How long does it take you to feel like you've really nailed a role?
"Oh god, in film, never. So far in my experience I haven't liked anything that I've seen myself do. I think that there is always room for imporvement. I hope that someday I will be able to say, 'I am proud of that.' But it hasn't happened yet."
So...are you proud of X-Files?
"Well, yes I am. Week to week I can say that I appreciate things that I do as Scully."
Scully has become a huge role model. I have a 15-year-old niece and she and all of her friends at school want to be forensic scientists or FBI agents.
"And how amazing is that? If there is one good thing that has come from the show it is what it has done for science and the medical community in terms of the amount of women and young girls that are now interested in those professions. It's wonderful that women of all ages find Scully to be a role model. She is honest. She is independent. She is smart."
Tell me about that baby she's carrying.
"I wish I knew. I thought we were going to address it in episode five and it was hinted at but it wasn't addressed. Anything could happen at this point."

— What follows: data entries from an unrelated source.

(** ** The scheduler *)

(** One turn of the loops of [scheduler] on a CPU that runs no thread.  When it
    finds a runnable thread, [swtch] makes it the current thread of the CPU. *)
Definition scheduler_step (me : nat) : K unit :=
  c ← on_mach (this_cpu me);
  let goto (x : scan) := on_mach (modify (upd_cpu me (set_scan x))) in
  match cscan c with
  | NotScanning =>
      on_mach (sti me) ;; acquire_ptable me ;; goto (AtProc 0)
  | AtProc p =>
      if bool_decide (NPROC ≤ p)%nat then release_ptable me ;; goto NotScanning
      else
        pr ← proc_at p;
        if bool_decide (pstate pr ≠ USED) then goto (AtProc (S p)) else goto (AtThread p 0)
  | AtThread p i =>
      pr ← proc_at p;
      if bool_decide (t_num pr ≤ i)%nat then goto (AtProc (S p))
      else
        t ← thread_at p i;
        if bool_decide (tstate t ≠ RUNNABLE) then goto (AtThread p (S i))
        else
          on_mach (modify (upd_cpu me (set_cur (Some p) (Some (p, i))))) ;;
          switchuvm me p i ;;
          set_thread p i (set_tstate RUNNING)
  end.

Definition forkret (me : nat) : K kres :=
  release_ptable me ;;
  first ← gets first_forkret;
  (if (first : bool) then
     modify (set_first false) ;; on_world (iinit_initlog me)
   else mret tt) ;;
  mret (Return 0).

(** [sched] restores [intena] of the CPU when it returns. *)
Definition sched_return (me : nat) (p i : nat) : K unit :=
  t ← thread_at p i;
  on_mach (modify (upd_cpu me (set_intena (saved_intena t)))).

(** The current thread of the CPU goes on from the point its kernel stack
    stands at. *)
Definition resume (me : nat) : K kres :=
  '(p, i) ← curthread me;
  t ← thread_at p i;
  set_thread p i (set_context InUser) ;;
  let continue (next : after_sleep) : K kres :=
    match next with
    | ToWait => wait_loop me p (p, i)
    | ToJoin q j => join_loop me q j
    | ToCaller => mret (Return 0)
    end in
  match context t with
  | InUser => mret (Return 0)
  | InExitProcess => exit_process me
  | KForkret => forkret me
  | KYield => sched_return me p i ;; release_ptable me ;; mret (Return 0)
  | KSleep lk next =>
      sched_return me p i ;;
      set_thread p i (set_tchan CNull) ;;
      if bool_decide (lk ≠ Lptable) then
        release_ptable me ;;
        set_thread p i (set_context (KRelock lk next)) ;;
        mret (Return 0)
      else continue next
  | KRelock lk next => on_mach (acquire me lk) ;; continue next
  | KThreadDead => mret (Return 0)
  | KDead => panic "zombie exit"
  end.

(** ** Process listing *)

(** [states[t->state]] of [procdump]: the initialisers index the array with
    constants of both state enumerations, [UNUSED] = 0 and [ZOMBIE] = 1 of
    [procstate], and [EMBRYO] = 1, [SLEEPING] = 2, [RUNNABLE] = 3 and
    [RUNNING] = 4 of [threadstate]; the later initialiser of index 1 wins. *)
Definition threadstate_code (x : threadstate) : nat :=
  match x with
  | UNUSED_T => 0 | EMBRYO => 1 | SLEEPING => 2 | RUNNABLE => 3
  | RUNNING => 4 | ZOMBIE_T => 5 | BLOCKED => 6
  end.

Definition procdump_states : list string :=
  foldl (λ l '(i, n), <[i := n]> l) (replicate 5 "")
    [(0%nat, "unused"); (1%nat, "embryo"); (2%nat, "sleep "); (3%nat, "runble");
     (4%nat, "run   "); (1%nat, "zombie")].

Definition procdump_state (x : threadstate) : string :=
  match procdump_states !! threadstate_code x with
  | Some n => if bool_decide (n = "") then "???" else n
  | None => "???"
  end.

Fixpoint until_zero (l : list Z) : list Z :=
  match l with
  | [] => []
  | x :: l => if bool_decide (x = 0) then [] else x :: until_zero l
  end.

(** The lines printed for the table: pid, tid, state and name of each thread,
    and for a sleeping one the program counters of its stack; [mem] is the
    memory and [saved_ebp p i] the frame pointer in the saved context. *)
Definition procdump (mem : Z → Z) (saved_ebp : nat → nat → Z) (s : kst W) :
    list (Z * Z * string * string * list Z) :=
  concat (imap (λ p pr,
    if bool_decide (pstate pr = UNUSED) then []
    else imap (λ i t,
           (pid pr, tid t, procdump_state (tstate t), name pr,
            if bool_decide (tstate t = SLEEPING)
            then until_zero (getcallerpcs mem (saved_ebp p i + 8)) else []))
         (take (t_num pr) (threads pr))) (procs s)).

(** ** Kernel operations as transitions

    The operations a thread can start while it is in user mode, or inside
    kernel code of other files (which calls [sleep] and [wakeup]). *)
Inductive kcall : Type :=
| CallFork
| CallExit
| CallWait
| CallKill (n : Z)
| CallYield
| CallGrowproc (n : Z)
| CallKthreadCreate (start_func stack : Z)
| CallKthreadExit
| CallKthreadJoin (thread_id : Z)
| CallSleep (ch : chan) (lk : lock_id)
| CallWakeup (ch : chan).

Definition run_call (me : nat) (x : kcall) : K kres :=
  let ret (m : K Z) : K kres := v ← m; mret (Return v) in
  match x with
  | CallFork => ret (fork me)
  | CallExit => exit me
  | CallWait => wait me
  | CallKill n => ret (kill me n)
  | CallYield => yield me
  | CallGrowproc n => ret (growproc me n)
  | CallKthreadCreate f stk => ret (kthread_create me f stk)
  | CallKthreadExit => kthread_exit me
  | CallKthreadJoin id => kthread_join me id
  | CallSleep ch lk => sleep me ch (Some lk) ToCaller
  | CallWakeup ch => wakeup me ch ;; mret (Return 0)
  end.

Now that Mulder is off the series, do you think Scully will come out?
"You know, you'd think so."
Aside from young girls you also have quite a lesbian fan club. What do you think about that?
"I think it's fantastic! I think the more people who can support a strong, autonomous woman who can kick some ass on the side the better!"

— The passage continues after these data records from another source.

(* ===== verification/Asm.v ===== *)
(** * The assembly code of the kernel

    [src/vectors.pl], [src/trapasm.S], [src/swtch.S], [src/usys.S] and the code of
    [src/initcode.S]: sequences of instructions for a small model of the processor,
    with the way a trap goes through the table of [Gates].  Memory is a map from
    addresses to the words of 32 bits at them; the code uses aligned words only. *)

From S2P Require Import Prelude Gates ProcData Proc.

Module Asm.

Abbreviation KCODE := (Z.shiftl Gates.SEG_KCODE 3).
Abbreviation KDATA := (Z.shiftl Gates.SEG_KDATA 3).

(** ** The processor *)

Inductive reg : Type := EAX | ECX | EDX | EBX | ESP | EBP | ESI | EDI.
Inductive seg : Type := GS | FS | ES | DS.

Record regs : Type := Regs {
  r_eax : Z;
  r_ecx : Z;
  r_edx : Z;
  r_ebx : Z;
  r_esp : Z;
  r_ebp : Z;
  r_esi : Z;
  r_edi : Z;
  r_gs : Z;
  r_fs : Z;
  r_es : Z;
  r_ds : Z;
  r_eip : Z;
  r_cs : Z;
  r_eflags : Z;
  r_ss : Z;
}.

Definition get_reg (r : reg) (x : regs) : Z :=
  match r with
  | EAX => r_eax x | ECX => r_ecx x | EDX => r_edx x | EBX => r_ebx x
  | ESP => r_esp x | EBP => r_ebp x | ESI => r_esi x | EDI => r_edi x
  end.

Definition set_reg (r : reg) (v : Z) (x : regs) : regs :=
  let pick q := match r, q with
    | EAX, EAX | ECX, ECX | EDX, EDX | EBX, EBX | ESP, ESP | EBP, EBP | ESI, ESI | EDI, EDI => v
    | _, q => get_reg q x end in
  Regs (pick EAX) (pick ECX) (pick EDX) (pick EBX) (pick ESP) (pick EBP) (pick ESI) (pick EDI)
    (r_gs x) (r_fs x) (r_es x) (r_ds x) (r_eip x) (r_cs x) (r_eflags x) (r_ss x).

Definition get_seg (s : seg) (x : regs) : Z :=
  match s with GS => r_gs x | FS => r_fs x | ES => r_es x | DS => r_ds x end.

Definition set_seg (s : seg) (v : Z) (x : regs) : regs :=
  let pick q := match s, q with GS, GS | FS, FS | ES, ES | DS, DS => v | _, q => get_seg q x end in
  Regs (r_eax x) (r_ecx x) (r_edx x) (r_ebx x) (r_esp x) (r_ebp x) (r_esi x) (r_edi x)
    (pick GS) (pick FS) (pick ES) (pick DS) (r_eip x) (r_cs x) (r_eflags x) (r_ss x).

Definition set_eip (v : Z) (x : regs) : regs :=
  Regs (r_eax x) (r_ecx x) (r_edx x) (r_ebx x) (r_esp x) (r_ebp x) (r_esi x) (r_edi x)
    (r_gs x) (r_fs x) (r_es x) (r_ds x) v (r_cs x) (r_eflags x) (r_ss x).
Definition set_cs (v : Z) (x : regs) : regs :=
  Regs (r_eax x) (r_ecx x) (r_edx x) (r_ebx x) (r_esp x) (r_ebp x) (r_esi x) (r_edi x)
    (r_gs x) (r_fs x) (r_es x) (r_ds x) (r_eip x) v (r_eflags x) (r_ss x).
Definition set_eflags (v : Z) (x : regs) : regs :=
  Regs (r_eax x) (r_ecx x) (r_edx x) (r_ebx x) (r_esp x) (r_ebp x) (r_esi x) (r_edi x)
    (r_gs x) (r_fs x) (r_es x) (r_ds x) (r_eip x) (r_cs x) v (r_ss x).
Definition set_ss (v : Z) (x : regs) : regs :=
  Regs (r_eax x) (r_ecx x) (r_edx x) (r_ebx x) (r_esp x) (r_ebp x) (r_esi x) (r_edi x)
    (r_gs x) (r_fs x) (r_es x) (r_ds x) (r_eip x) (r_cs x) (r_eflags x) v.

Record mst : Type := Mst { cpu : regs; word : Z → Z }.

Definition on_cpu (f : regs → regs) (m : mst) : mst := Mst (f (cpu m)) (word m).

(** The privilege level. *)
Definition cpl (x : regs) : Z := Z.land (r_cs x) 3.

Definition push (v : Z) (m : mst) : mst :=
  let p := u32 (r_esp (cpu m) - 4) in
  Mst (set_reg ESP p (cpu m)) (<[p := v]> (word m)).

Definition pop (k : Z → regs → regs) (m : mst) : mst :=
  let p := r_esp (cpu m) in
  Mst (k (word m p) (set_reg ESP (u32 (p + 4)) (cpu m))) (word m).

(** The instructions that the code uses, with the operands in the order of the
    assembler. *)
Inductive instr : Type :=
| PushlR (r : reg)
| PushlS (s : seg)
| PushlI (v : Z)
| Pushal
| Popal
| PoplR (r : reg)
| PoplS (s : seg)
| MovlLoad (disp : Z) (base dst : reg)
| MovlStore (src base : reg)
| MovlR (src dst : reg)
| MovlI (v : Z) (dst : reg)
| MovwI (v : Z) (dst : reg)
| MovwS (src : reg) (dst : seg)
| AddlI (v : Z) (dst : reg)
| Ret
| Iret.

Definition lo16 (v : Z) : Z := v mod 2 ^ 16.

(** [iret] pops the stack pointer and [ss] only when it returns to user mode. *)
Definition iret (m : mst) : mst :=
  let old := cpl (cpu m) in
  let m := pop set_eip m in
  let m := pop (λ v, set_cs (lo16 v)) m in
  let m := pop set_eflags m in
  if bool_decide (old < cpl (cpu m)) then
    let m' := pop (λ v x, x) m in
    on_cpu (set_reg ESP (word m (r_esp (cpu m)))) (pop (λ v, set_ss (lo16 v)) m')
  else m.

Definition exec1 (i : instr) (m : mst) : mst :=
  match i with
  | PushlR r => push (get_reg r (cpu m)) m
  | PushlS s => push (get_seg s (cpu m)) m
  | PushlI v => push (u32 v) m
  | Pushal =>
      let x := cpu m in
      push (r_edi x) (push (r_esi x) (push (r_ebp x) (push (r_esp x) (push (r_ebx x) (push (r_edx x) (push (r_ecx x)
        (push (r_eax x) m)))))))
  | Popal =>
      pop (set_reg EAX) (pop (set_reg ECX) (pop (set_reg EDX) (pop (set_reg EBX) (pop (λ _ x, x) (pop (set_reg EBP) (pop (set_reg ESI)
        (pop (set_reg EDI) m)))))))
  | PoplR r => pop (set_reg r) m
  | PoplS s => pop (λ v, set_seg s (lo16 v)) m
  | MovlLoad disp base dst => on_cpu (set_reg dst (word m (u32 (get_reg base (cpu m) + disp)))) m
  | MovlStore src base => Mst (cpu m) (<[get_reg base (cpu m) := get_reg src (cpu m)]> (word m))
  | MovlR src dst => on_cpu (set_reg dst (get_reg src (cpu m))) m
  | MovlI v dst => on_cpu (set_reg dst (u32 v)) m
  | MovwI v dst => on_cpu (λ x, set_reg dst (Z.ldiff (get_reg dst x) 0xffff + v) x) m
  | MovwS src dst => on_cpu (λ x, set_seg dst (lo16 (get_reg src x)) x) m
  | AddlI v dst => on_cpu (λ x, set_reg dst (u32 (get_reg dst x + v)) x) m
  | Ret => pop set_eip m
  | Iret => iret m
  end.

Fixpoint run (c : list instr) (m : mst) : mst :=
  match c with
  | [] => m
  | i :: c => run c (exec1 i m)
  end.

(** ** Traps *)

(** The processor takes trap [n] through its gate, with the error code [err] when
    there is one.  [int] instructions ([soft]) need the privilege of the gate; [None]
    stands for a fault instead.  From user mode the stack is that of the task state;
    an interrupt gate disables interrupts. *)
Definition enter (c : Gates.sysregs) (n : Z) (err : option Z) (soft : bool) (m : mst) : option mst :=
  t ← Gates.idtr c;
  g ← t !! Z.to_nat n;
  let x := cpu m in
  if bool_decide (Gates.g_p g = 0) then None else
  if soft && bool_decide (Gates.g_dpl g < cpl x) then None else
  let m1 :=
    if bool_decide (0 < cpl x)
    then push (r_esp x) (push (r_ss x) (on_cpu (λ x, set_ss (Gates.ss0 c) (set_reg ESP (Gates.esp0 c) x)) m))
    else m in
  let m2 := push (r_eip x) (push (r_cs x) (push (r_eflags x) m1)) in
  let m3 := match err with Some e => push e m2 | None => m2 end in
  let fl := if bool_decide (Gates.g_type g = Gates.STS_IG32) then Z.ldiff (r_eflags x) FL_IF else r_eflags x in
  Some (on_cpu (λ x, set_eip (Gates.gate_off g) (set_cs (Gates.g_cs g) (set_eflags fl x))) m3).

(** The exceptions for which the processor pushes an error code: the double fault,
    a bad task state, a segment that is not present, the faults of the stack, of the
    general protection and of a page, and the alignment check. *)
Definition error_code_traps : list Z := [8; 10; 11; 12; 13; 14; 17].
Definition pushes_error (n : Z) : bool := bool_decide (n ∈ error_code_traps).

(** Where an entry point does not push a zero: the condition of [vectors.pl]. *)
Definition has_err (n : Z) : bool := bool_decide (n = 8 ∨ (10 ≤ n ∧ n ≤ 14) ∨ n = 17).

(** The code at [vectorN], up to [jmp alltraps]. *)
Definition vector (n : Z) : list instr := (if has_err n then [] else [PushlI 0]) ++ [PushlI n].

(** [alltraps] up to [call trap] ... *)
Definition alltraps : list instr :=
  [PushlS DS; PushlS ES; PushlS FS; PushlS GS; Pushal; MovwI KDATA EAX; MovwS EAX DS; MovwS EAX ES; PushlR ESP].
(** ... and after it, before [trapret]. *)
Definition alltraps_end : list instr := [AddlI 4 ESP].

Definition trapret : list instr := [Popal; PoplS GS; PoplS FS; PoplS ES; PoplS DS; AddlI 8 ESP; Iret].

(** ** Switching stacks *)

Definition swtch : list instr :=
  [MovlLoad 4 ESP EAX; MovlLoad 8 ESP EDX; PushlR EBP; PushlR EBX; PushlR ESI; PushlR EDI;
   MovlStore ESP EAX; MovlR EDX ESP; PoplR EDI; PoplR ESI; PoplR EBX; PoplR EBP; Ret].

(** The kernel stack [ks] of a new thread: the words that [allocthread] writes below
    the room for the trap frame. *)
Definition prepare_stack (ks forkret trapret : Z) (w : Z → Z) : Z → Z :=
  let tf := ks + KSTACKSIZE - sizeof_tf in
  let w := <[tf - 4 := trapret]> w in
  let context := tf - 4 - sizeof_context in
  let w := <[context + 16 := 0]> (<[context + 12 := 0]> (<[context + 8 := 0]> (<[context + 4 := 0]> (<[context := 0]> w)))) in
  <[context + 16 := forkret]> w.

(** ** System calls *)

(** [SYSCALL(name)] up to its [int]; then it returns. *)
Definition SYSCALL (n : Z) : list instr := [MovlI n EAX].
Definition SYSCALL_end : list instr := [Ret].

(** The calls of [usys.S] with their numbers. *)
Definition usys : list (string * Z) :=
  [("fork", 1); ("exit", 2); ("wait", 3); ("pipe", 4); ("read", 5); ("write", 16); ("close", 21); ("kill", 6); ("exec", 7);
   ("open", 15); ("mknod", 17); ("unlink", 18); ("fstat", 8); ("link", 19); ("mkdir", 20); ("chdir", 9); ("dup", 10);
   ("getpid", 11); ("sbrk", 12); ("sleep", 13); ("uptime", 14); ("kthread_create", 22); ("kthread_id", 23);
   ("kthread_exit", 24); ("kthread_join", 25); ("kthread_mutex_unlock", 29); ("kthread_mutex_lock", 28);
   ("kthread_mutex_dealloc", 27); ("kthread_mutex_alloc", 26)].

(** The first user program, up to its [int]; [argv] and [init] are addresses. *)
Definition initcode (argv init : Z) : list instr := [PushlI argv; PushlI init; PushlI 0; MovlI 7 EAX].

End Asm.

What do you think of the dearth of meaty roles being offered women?
"The truth is, people just want to escape and see blockbusters. Nobody wants to see a chick flick. So, as much as women say we want more scripts, better scripts, unless it's Charlie's Angels nobody wants to see a 'girl' movie. However, I do think we are starting to find a successful formula with smaller films like Magnolia and American Beauty. Ensemble movies with lower budgets that are about human relationships and situations with lessons in them that are waking people up. Audiences seem to be paying attention to them."
What's next for you?
"I have been told there will be a second X-Files movie. I might do some theatre next."
(...I hope if Gillian does do theater, it's in Los Angeles. She was a real treat in her recent cameo performance of the Vagina Monologues).